The last couple of chapters in the book are there to make your life easier, especially if you’re going to try your hand at Cobbling. In turn the chapters on Adventuring, on the Setting and then on Allies and Adversaries offer up reassurance and insight into the slightly different from of roleplaying that marks out Chain of Being as being, er, so different. Allies and Adversaries is the most recognisable of the three, a mix of beastiary and NPC templates. The Adventuring chapter really does help to sooth any concerns you might have about the challenge of creating a humorous concept for a game. There’s plenty of easy to use ideas, such as tips to rip off myths and fariy tales, twist published adventures. exaggerate sterotypes or reverse them entirely, to try ruthless sadism from time to time and, again, not to worry about humour.
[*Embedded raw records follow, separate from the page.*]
(** * The A2A task engine of adcp ([A2aServer]) in Rocq

    A shallow embedding of [src/transport/a2a/server.ts] (class [A2aServer])
    and of the types it uses ([src/transport/a2a/types.ts],
    [src/core/types.ts], [src/core/errors.ts]), followed by the properties
    of the task life cycle, the skill-invocation parser, the event fan-out
    and the webhook dispatch.

    Conventions of the embedding.
    - The server object is a record [Server]; every method is a function in
      the monad [M] (state plus JavaScript exceptions: the state written
      before a [throw] is kept, as in JavaScript).
    - [uuid()] and [new Date().toISOString()] are inputs of the methods.
    - [Set<SseListener>] objects live in a store [sets] and are named by
      references, because the closure returned by [subscribeToTask] keeps
      the reference of the [Set] it was created with.
    - A listener is a callback: it has an identity and may throw; what it is
      called with is recorded in the log [delivered].  Listeners are
      observers: they do not call back into the server.
    - [sendWebhook] only logs its payload in the source; the log is the
      field [webhooks].
    - A response object is given by the content of its fields when it is
      built ([response_of]).  It shares the [messages] and [artifacts]
      arrays of its task; what its holder reads from it later is
      [read_response].
    - [processTask] suspends once, at [await this.executeSkill(...)], and
      nothing before that point writes to the server: a call of
      [createTask] therefore records the started execution in [pending],
      and the whole body of [processTask] runs when the execution is
      resumed ([OpExecDone]) with the outcome of the handler call. *)

From stdpp Require Import base gmap strings list fin_maps pretty.
From Stdlib Require Import Ascii.
(** The result, the superblock and the caller's [*pParms] afterwards. *)
Definition readSuperBlock1 (pSuperBlock : SuperBlock Volume) (pszKey : list Z)
    (pParms : CryptedVolumeParms) (papCipher : list Cipher)
  : M (CoreResult * SuperBlock Volume * CryptedVolumeParms) :=
  match file_name (pszBasePath pSuperBlock) SUPERBLOCK1_NAME with
  | None => ret (CORERC_INVALID_PARAMETER, pSuperBlock, pParms)
  | Some szFileName =>
      let* file := fopen_r szFileName in
      match file with
      | None => ret (CORERC_STORAGE, pSuperBlock, pParms)
      | Some file =>
          let* st := defined (header_loop file
                                (mkHeaderScan [] 0 0 (flCryptoFlags pParms))) in
          let pParms' := mkParms (scanFlags st) (fReadOnly pParms) in
          let* rc := fclose in
          if rc =? EOF then ret (CORERC_STORAGE, pSuperBlock, pParms') else
          match find_cipher papCipher (szCipher st) with
          | None => ret (CORERC_UNKNOWN_CIPHER, pSuperBlock, pParms')
          | Some cipher =>
              (* abKey[MAX_KEY_SIZE] must hold cbKey octets *)
              if MAX_KEY_SIZE <? cbKey st then undefined else
              let* '(cr, abKey) := defined (coreHashKey pszKey (cbKey st)) in
              if failed cr then ret (cr, pSuperBlock, pParms') else
              let '(cr2, key) := cryptCreateKey cipher (cbBlock st) (cbKey st) abKey in
              if bool_decide (cr2 = CIPHERRC_OK)
              then ret (CORERC_OK, set_pKey key pSuperBlock, pParms')
              else ret (cipherResultToCore cr2, set_pKey key pSuperBlock, pParms')
          end
      end
  end.
(** The loop over any finite run of deliveries: it never stops by itself,
    every call goes to the first host, and the collectors of the endpoint
    move with the calls. *)
Lemma HTTPWorker_run url_Parse endpoint h hs :
  Hosts endpoint = h :: hs → ∀ ds w,
  let n := Name endpoint in
  let sent := filter (λ d, builds url_Parse h d = true) ds in
  ∃ w', HTTPWorker url_Parse endpoint ds w = Done tt w'
    ∧ dispatched w' =
        dispatched w ++ map (λ d, String.append h (URL (dRecord d))) sent
    ∧ endpointRequests w' !!! n = (endpointRequests w !!! n + length sent)%nat
    ∧ endpointFailures w' !!! n =
        (endpointFailures w !!! n
         + length (filter (λ d, failed d = true) sent))%nat
    ∧ endpointLatencyHistogram w' !!! n =
        endpointLatencyHistogram w !!! n
        ++ map (λ d, Z.quot (dElapsedNS d) 1000) sent
    ∧ (∀ l, l ≠ n →
         endpointRequests w' !!! l = endpointRequests w !!! l
         ∧ endpointFailures w' !!! l = endpointFailures w !!! l
         ∧ endpointLatencyHistogram w' !!! l
           = endpointLatencyHistogram w !!! l)
    ∧ requests w' = requests w ∧ failures w' = failures w.
Proof.
  intros Hh ds. induction ds as [|d ds IH]; intros w n sent.
  { exists w. subst sent. cbn. rewrite !app_nil_r, !Nat.add_0_r. done. }
  subst n.
  rewrite (HTTPWorker_cons url_Parse endpoint).
  destruct (NewRequest url_Parse (Method (dRecord d))
              (String.append h (URL (dRecord d))) (Body (dRecord d)))
    as [p|err] eqn:E.
  - assert (builds url_Parse h d = true) as B by (unfold builds; by rewrite E).
    subst sent. rewrite filter_cons_True by exact B.
    destruct (NewRequest_inl _ _ _ _ _ E) as (U & _).
    destruct (dResult d) as [status body|e] eqn:R.
    + rewrite (iter_delivered _ _ _ _ Hh _ _ _ _ _ E R).
      match goal with |- context [HTTPWorker _ _ _ ?w1] =>
        destruct (IH w1) as (w' & -> & D & RQ & FL & HI & OT & R1 & F1) end.
      exists w'. split; [done|]. rewrite D, RQ, FL, HI, R1, F1.
      assert (failed d = false) as F by (unfold failed; by rewrite R).
      rewrite filter_cons_False by (by rewrite F).
      autorewrite with world.
      cbn [actions requests failures endpointRequests endpointFailures
           endpointLatencyHistogram emit inc_endpointRequests
           observe_endpointLatency map length app].
      rewrite vecInc_eq, vecObserve_eq, U, !app_nil_r, <- !app_assoc.
      split; [done|]. split; [lia|]. split; [lia|]. split; [done|].
      split; [|done]. intros lbl Hl. destruct (OT lbl Hl) as (-> & -> & ->).
      cbn [endpointRequests endpointFailures endpointLatencyHistogram emit
           inc_endpointRequests observe_endpointLatency].
      by rewrite vecInc_ne, vecObserve_ne.
    + rewrite (iter_failed _ _ _ _ Hh _ _ _ _ E R).
      match goal with |- context [HTTPWorker _ _ _ ?w1] =>
        destruct (IH w1) as (w' & -> & D & RQ & FL & HI & OT & R1 & F1) end.
      exists w'. split; [done|]. rewrite D, RQ, FL, HI, R1, F1.
      assert (failed d = true) as F by (unfold failed; by rewrite R).
      rewrite filter_cons_True by exact F.
      autorewrite with world.
      cbn [actions requests failures endpointRequests endpointFailures
           endpointLatencyHistogram emit inc_endpointRequests
           inc_endpointFailures observe_endpointLatency map length app].
      rewrite !vecInc_eq, vecObserve_eq, U, !app_nil_r, <- !app_assoc.
      split; [done|]. split; [lia|]. split; [lia|]. split; [done|].
      split; [|done]. intros lbl Hl. destruct (OT lbl Hl) as (-> & -> & ->).
      cbn [endpointRequests endpointFailures endpointLatencyHistogram emit
           inc_endpointRequests inc_endpointFailures observe_endpointLatency].
      by rewrite !vecInc_ne, vecObserve_ne.
  - assert (builds url_Parse h d ≠ true) as B
      by (unfold builds; by rewrite E).
    subst sent. rewrite filter_cons_False by exact B.
    rewrite (iter_dropped _ _ _ _ Hh _ _ _ E).
    match goal with |- context [HTTPWorker _ _ _ ?w1] =>
      destruct (IH w1) as (w' & -> & D & RQ & FL & HI & OT & R1 & F1) end.
    exists w'. split; [done|]. rewrite D, RQ, FL, HI, R1, F1.
    autorewrite with world. rewrite app_nil_r.
    split; [done|]. split; [done|]. split; [done|]. split; [done|].
    split; [|done]. intros lbl Hl. by destruct (OT lbl Hl) as (-> & -> & ->).
Qed.

(** ** The host check *)

Section Validation.
Variable parseHier : NetURL.URL → string → option NetURL.URL * error.

Lemma ParseRequestURI_error_nil s url e :
  NetURL.ParseRequestURI parseHier s = (url, Some e) → url = None.
Proof.
  unfold NetURL.ParseRequestURI.
  destruct (NetURL.parse_viaRequest parseHier s) as [u [e'|]]; congruence.
Qed.

Lemma isValidURL_parsed s url w :
  NetURL.ParseRequestURI parseHier s = (Some url, None) →
  isValidURL parseHier s w =
  Done (String.eqb (NetURL.Scheme url) "http"
        || String.eqb (NetURL.Scheme url) "https") w.
Proof.
  intros E. unfold isValidURL. rewrite E.
  by destruct (String.eqb _ "http"), (String.eqb _ "https").
Qed.

Lemma isValidURL_parse_error s url e w :
  NetURL.ParseRequestURI parseHier s = (url, Some e) →
  isValidURL parseHier s w = Crash NilPointerDereference w.
Proof.
  intros E. unfold isValidURL. rewrite E.
  by rewrite (ParseRequestURI_error_nil _ _ _ E).
Qed.

(** [isValidURL] leaves the world as it is. *)
Lemma isValidURL_pure s w :
  (∃ ok, isValidURL parseHier s w = Done ok w)
  ∨ isValidURL parseHier s w = Crash NilPointerDereference w.
Proof.
  unfold isValidURL.
  destruct (NetURL.ParseRequestURI parseHier s) as [[url|] [e|]];
    try (by right);
    destruct (negb _ && negb _); left; by eexists.
Qed.

(** A host that parses with another scheme ends the process with the
    message that names the endpoint and the host. *)
Lemma checkHost_other_scheme ec host url w :
  NetURL.ParseRequestURI parseHier host = (Some url, None) →
  String.eqb (NetURL.Scheme url) "http" = false →
  String.eqb (NetURL.Scheme url) "https" = false →
  checkHost parseHier ec host w =
  Exit1 "(%s) [%s] is not a valid endpoint url"
        [LStr (cfgName ec); LStr host] w.
Proof.
  intros E S1 S2. unfold checkHost, mbind, M_bind.
  by rewrite (isValidURL_parsed _ _ _ E), S1, S2.
Qed.

Lemma checkHost_accepts ec host url w :
  NetURL.ParseRequestURI parseHier host = (Some url, None) →
  String.eqb (NetURL.Scheme url) "http"
  || String.eqb (NetURL.Scheme url) "https" = true →
  checkHost parseHier ec host w = Done tt w.
Proof.
  intros E S1. unfold checkHost, mbind, M_bind.
  by rewrite (isValidURL_parsed _ _ _ E), S1.
Qed.

Lemma checkHosts_pure ec hosts w w' :
  forM_ (checkHost parseHier ec) hosts w = Done tt w' → w' = w.
Proof.
  induction hosts as [|host hosts IH]; cbn [forM_]; intros H.
  - by injection H.
  - apply bind_Done_inv in H as (a & w1 & Hc & Hr).
    unfold checkHost in Hc. apply bind_Done_inv in Hc as (ok & w2 & Hv & Hf).
    destruct (isValidURL_pure host w) as [[ok' E]|E];
      rewrite E in Hv; [|done].
    injection Hv as <- <-. destruct ok'; [|done].
    injection Hf as <- <-. by apply IH.
Qed.

End Validation.

(** ** Start-up *)

Lemma seq_from (a n : nat) (f : nat → chan) :
  map f (seq (S a) n) = map (λ i, f (S i)) (seq a n).
Proof. by rewrite <- seq_shift, map_map. Qed.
Except, of course, this isn’t a British game and so you have one less u in humor to even worry about worrying about.
It took me a while to read through Chain of Being. It arrived during a particularly busy patch of real life and yet I found it quite cathartic to open up the document on my computer and read a bit before getting back to work. This isn’t a play test review and although a read through of the Higher Arc rules hasn’t left me confused and I do think they’re all explained clearly I just know that I’ll want to roll those dice (sorry, those polyhedra of fortune) a few times with it just to get the feel. It’ll be easier to be funny if you don’t have to worry about rules. I appreciate the fact that the document is printer friendly but some of the game tables suffer just a little from the curly letter font. Chain of Being will surprise people. I suspect the idea of a comedy RPG will struggle to appeal to the masses but I think it deserves a chance. I don’t see it replacing Paranoia but as with that infamous Sci-Fi spoof I do see the game being pulled out and played on those rainy weekends were enthusiasm for anything too serious has been washed away.